Can the admin close this thread down. Thanks.
 

FAQ: Deterministic Finite State Automaton Construction

1. What is a Deterministic Finite State Automaton (DFA)?

A Deterministic Finite State Automaton, also known as a Deterministic Finite Automaton (DFA), is a mathematical model used to recognize patterns within input strings. It consists of a finite set of states, a set of input symbols, a transition function, a start state, and a set of accept states. The DFA reads input symbols and transitions between states based on the transition function until it reaches an accept state, indicating that the input string is accepted.

2. How is a DFA constructed?

To construct a DFA, you must first define the set of states, the input alphabet, the transition function, the start state, and the set of accept states.

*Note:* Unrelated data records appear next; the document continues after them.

Lemma updateTr_spec n st start endA endB :
  0 <= start -> start <= endA <= fragSize (content n) ->
  start <= endB <= fragSize (content (st_doc st)) ->
  stateOk st ->
  exists tr sel,
    LiquidView.updateTr n st start endA endB = Ok tr
    /\ getMeta tr "fromOutside" = Some (MBool true)
    /\ tr_before tr = st_doc st
    /\ sameMarkup (tr_doc tr) (st_doc st) = true
    /\ chars (content (tr_doc tr))
       = take (Z.to_nat start) (chars (content (st_doc st)))
         ++ sub (chars (content n)) start endA
         ++ drop (Z.to_nat endB) (chars (content (st_doc st)))
    /\ trSelection tr = Ok sel /\ selIn sel (tr_doc tr)
    /\ (normalized (content n) -> normalized (content (st_doc st)) ->
        normalized (content (tr_doc tr))).
Proof.
  intros H0 HA HB Hst. unfold LiquidView.updateTr.
  destruct (nodeSlice_spec n start endA) as (slice & -> & Hsc & Hsn); try lia. simpl.
  pose proof (chars_length (content n)) as HlA.
  pose proof (chars_length (content (st_doc st))) as HlB.
  pose proof (chars_length (slice_content slice)) as Hls.
  rewrite Hsc, sub_length in Hls by lia.
  unfold trReplace, replaceStep. simpl.
  destruct (bool_decide (start = endB) && bool_decide (sliceSize slice = 0)) eqn:Hnull.
  - apply andb_true_iff in Hnull as [He Hz].
    apply bool_decide_eq_true in He. apply bool_decide_eq_true in Hz. subst endB.
    simpl. eexists _, (st_selection st). split; [done|].
    split; [apply lookup_insert_eq|]. split; [done|].
    split; [unfold sameMarkup; by rewrite !bool_decide_eq_true_2|].
    simpl. split; [|split; [done|split; [done|done]]].
    rewrite <- Hsc. unfold sliceSize in Hz. rewrite (fragSize_zero_chars _ Hz). simpl.
    by rewrite take_drop.
  - unfold resolveCheck. simpl.
    rewrite !bool_decide_eq_true_2 by lia. simpl.
    unfold step. simpl. unfold stepApplyNode. simpl.
    destruct (replace_chars (st_doc st) start endB slice) as (doc' & Hrep & Hsm & Hch);
      try lia.
    rewrite Hrep. simpl. rewrite Hsc in Hch.
    pose proof (chars_length (content doc')) as Hl'.
    rewrite Hch, !length_app, length_take, length_drop in Hl'.
    pose proof (sub_length (chars (content n)) start endA) as Hsl.
    destruct Hst as [Ha Hh].
    unfold sliceSize in *.
    pose proof (mapPos_replace_range start endB (fragSize (slice_content slice))
                  (anchor (st_selection st)) (fragSize (content (st_doc st)))
                  ltac:(lia) ltac:(lia) ltac:(lia) ltac:(lia) Ha) as Hma.
    pose proof (mapPos_replace_range start endB (fragSize (slice_content slice))
                  (head (st_selection st)) (fragSize (content (st_doc st)))
                  ltac:(lia) ltac:(lia) ltac:(lia) ltac:(lia) Hh) as Hmh.
    eexists _, _. split; [done|].
    split; [apply lookup_insert_eq|]. split; [done|]. split; [done|]. split; [done|].
    simpl. unfold trSelection, mapSelection, resolveCheck, getMap, sliceSize. simpl.
    rewrite !bool_decide_eq_true_2 by lia. simpl.
    split; [done|]. split.
    + unfold selIn. simpl. lia.
    + intros HnA HnB. eapply replace_normalized; [exact HnB|exact (Hsn HnA)|exact Hrep].
Qed.

End UpdateFacts.

Section ControllerFacts.
Import PM.
Context {OuterDoc : Type} `{Document OuterDoc}.

Abbreviation View := LiquidView.LiquidView.
Abbreviation Host := (LiquidView.Host OuterDoc).

(** A transaction tagged as coming from outside only updates the inner
    state. *)
Lemma dispatchInner_tagged (h : Host) tr (v : View) st st' trs :
  LiquidView.innerView v = Some st ->
  truthy (getMeta tr "fromOutside") = true ->
  applyTransaction st tr = Ok (st', trs) ->
  LiquidView.dispatchInner h tr v
  = LiquidView.returns tt
      {| LiquidView.node := LiquidView.node v; LiquidView.innerView := Some st' |} [].
Proof.
  intros Hv Hm Ha. unfold LiquidView.dispatchInner. by rewrite Hv, Ha, Hm.
Qed.

(** The constructor binds the node: the inner document is the node, the
    inner cursor is at 0, and the outer view is not called. *)
Lemma construct_binds (h : Host) n :
  LiquidView.construct h n
  = LiquidView.returns tt
      {| LiquidView.node := n;
         LiquidView.innerView :=
           Some {| st_doc := n; st_selection := {| anchor := 0; head := 0 |} |} |}
      [LiquidView.InnerFocus].
Proof.
  pose proof (fragSize_nonneg (content n)) as Hn.
  unfold LiquidView.construct, LiquidView.setSelection. simpl.
  unfold TextSelection_create, resolveCheck. simpl.
  rewrite !bool_decide_eq_true_2 by lia. simpl.
  unfold LiquidView.dispatchInner. simpl.
  unfold applyTransaction, applyInner. simpl.
  rewrite bool_decide_eq_true_2 by done. simpl. done.
Qed.

(** [update] with a compatible node: it returns [true], makes no call on
    the outer view, and leaves the inner document with the characters of the
    new node. *)
Lemma update_sync (h : Host) n (v : View) st :
  LiquidView.innerView v = Some st ->
  sameMarkup n (LiquidView.node v) = true ->
  stateOk st ->
  exists st',
    LiquidView.update h n v
    = LiquidView.returns true
        {| LiquidView.node := n; LiquidView.innerView := Some st' |} []
    /\ stateOk st'
    /\ sameMarkup (st_doc st') (st_doc st) = true
    /\ chars (content (st_doc st')) = chars (content n)
    /\ (normalized (content n) -> normalized (content (st_doc st)) ->
        content (st_doc st') = content n).
Proof.
  intros Hv Hsm Hst. unfold LiquidView.update. rewrite Hsm. simpl. rewrite Hv.
  destruct (findDiffStart (content n) (content (st_doc st)) 0) as [start|] eqn:Hs.
  2:{ apply findDiffStart_None in Hs. exists st. rewrite <- Hs.
      split; [done|]. split; [done|]. split; [|done].
      unfold sameMarkup. by rewrite !bool_decide_eq_true_2. }
  destruct (findDiffEnd_is_Some _ _ _ Hs) as [[endA endB] He]. rewrite He.
  pose proof (diff_range_sound _ _ _ _ _ Hs He) as Hd.
  destruct (LiquidView.widen start endA endB) as [endA' endB'].
  destruct Hd as (H0 & HA & HB & Hre).
  destruct (updateTr_spec n st start endA' endB' H0 HA HB Hst)
    as (tr & sel & -> & Hmeta & Hbefore & Hsm' & Hch & Hsel & Hin & Hnorm).
  assert (applyTransaction st tr
          = Ok ({| st_doc := tr_doc tr; st_selection := sel |}, [tr])) as Happ.
  { unfold applyTransaction, applyInner.
    rewrite bool_decide_eq_true_2 by done. simpl. by rewrite Hsel. }
  erewrite dispatchInner_tagged; [|done|by rewrite Hmeta|exact Happ]. simpl.
  eexists. split; [done|]. simpl. split; [done|]. split; [done|].
  rewrite Hch, Hre. split; [done|].
  intros HnA HnB. apply normalized_chars_inj; [by apply Hnorm|done|].
  by rewrite Hch, Hre.
Qed.

End ControllerFacts.


(** ** Inner edits in outer coordinates *)

Section Propagation.
Import PM.
Context {OuterDoc : Type} `{Document OuterDoc}.

(** A position mapped through [StepMap.offset(n)]: position 0 stays when
    the mapping is asked for the left side, every other position moves. *)
Lemma mapResult_offset n pos assoc :
  0 < n -> 0 <= pos ->
  mr_pos (mapResult (offset n) pos assoc)
  = (if (pos =? 0) && (assoc <? 0) then 0 else pos + n)
  /\ deletedAcross (mapResult (offset n) pos assoc) = false.
Proof.
  intros Hn Hp. unfold offset, mapResult, deletedAcross.
  destruct (n =? 0) eqn:H0; [lia|]. destruct (n <? 0) eqn:H1; [lia|].
  unfold mapLoop.
  destruct (0 >? pos) eqn:H2; [lia|].
  destruct (pos <=? 0 + 0) eqn:H3.
  - assert (pos = 0) as -> by lia. simpl.
    destruct (assoc <? 0) eqn:H4; simpl; split; try done; lia.
  - assert (pos =? 0 = false) as -> by lia. simpl. split; [lia|done].
Qed.

(** Mapping a step through [StepMap.offset(n)] moves both ends by [n]. *)
Lemma stepMap_offset s n :
  0 < n -> stepOk s -> stepMap s (offset n) = Some (shiftStep n s).
Proof.
  intros Hn [Hf Ht]. unfold stepMap, shiftStep.
  destruct (mapResult_offset n (step_from s) 1 Hn Hf) as [Hpf ->].
  destruct (mapResult_offset n (step_to s) (-1) Hn ltac:(lia)) as [Hpt _].
  rewrite Hpf, Hpt. simpl. rewrite andb_false_r. f_equal. f_equal.
  destruct (step_to s =? 0) eqn:Hz; simpl; lia.
Qed.

Lemma stepLoop_shift (tr : Transaction OuterDoc) steps n :
  0 < n -> Forall stepOk steps ->
  LiquidView.stepLoop tr steps (offset n) = stepAll tr (shiftStep n <$> steps).
Proof.
  intros Hn Hall. revert tr. induction Hall as [|s steps Hs Hall IH]; intros tr; simpl.
  - done.
  - rewrite stepMap_offset by done. destruct (step tr (shiftStep n s)); simpl; [apply IH|done].
Qed.

Lemma stepAll_app (tr : Transaction OuterDoc) a b :
  stepAll tr (a ++ b) = (do tr' <- stepAll tr a; stepAll tr' b).
Proof.
  revert tr. induction a as [|s a IH]; intros tr; simpl; [done|].
  destruct (step tr s); simpl; [apply IH|done].
Qed.

Lemma transactionLoop_shift (tr : Transaction OuterDoc) trs n :
  0 < n -> Forall stepOk (allSteps trs) ->
  LiquidView.transactionLoop tr trs (offset n) = stepAll tr (shiftStep n <$> allSteps trs).
Proof.
  intros Hn. unfold allSteps. revert tr.
  induction trs as [|t trs IH]; intros tr Hall; simpl in *; [done|].
  apply Forall_app in Hall as [Ht Hall].
  rewrite fmap_app, stepAll_app, stepLoop_shift by done.
  destruct (stepAll tr (shiftStep n <$> tr_steps t)); simpl; [by apply IH|done].
Qed.

(** The steps a transaction holds after [stepAll], and what it keeps. *)
Lemma stepAll_steps (tr tr' : Transaction OuterDoc) steps :
  stepAll tr steps = Ok tr' ->
  tr_steps tr' = tr_steps tr ++ steps /\ tr_before tr' = tr_before tr
  /\ tr_curSelection tr' = tr_curSelection tr /\ tr_meta tr' = tr_meta tr.
Proof.
  revert tr. induction steps as [|s steps IH]; intros tr; simpl.
  - intros [= <-]. by rewrite app_nil_r.
  - unfold step at 1. destruct (stepApply s (tr_doc tr)) as [d|]; simpl; [|done].
    intros Hall. apply IH in Hall as (-> & -> & -> & ->). simpl.
    by rewrite <- app_assoc.
Qed.

End Propagation.

(** ** The sample document reflects inner edits *)

Section SampleFacts.
Import PM Sample.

Then, using a transition table or diagram, you can map out the transitions between states for each input symbol. The DFA must be deterministic, meaning that for each state and input symbol, there can only be one possible next state.

3. What is the difference between a DFA and a Non-Deterministic Finite State Automaton (NFA)?

The main difference between a DFA and an NFA is that an NFA can have multiple possible next states for a given input symbol, while a DFA can only have one. This means that an NFA is non-deterministic, and can potentially have more than one path to reach an accept state for a given input string. Additionally, an NFA can have empty transitions, where no input symbol is read to transition between states.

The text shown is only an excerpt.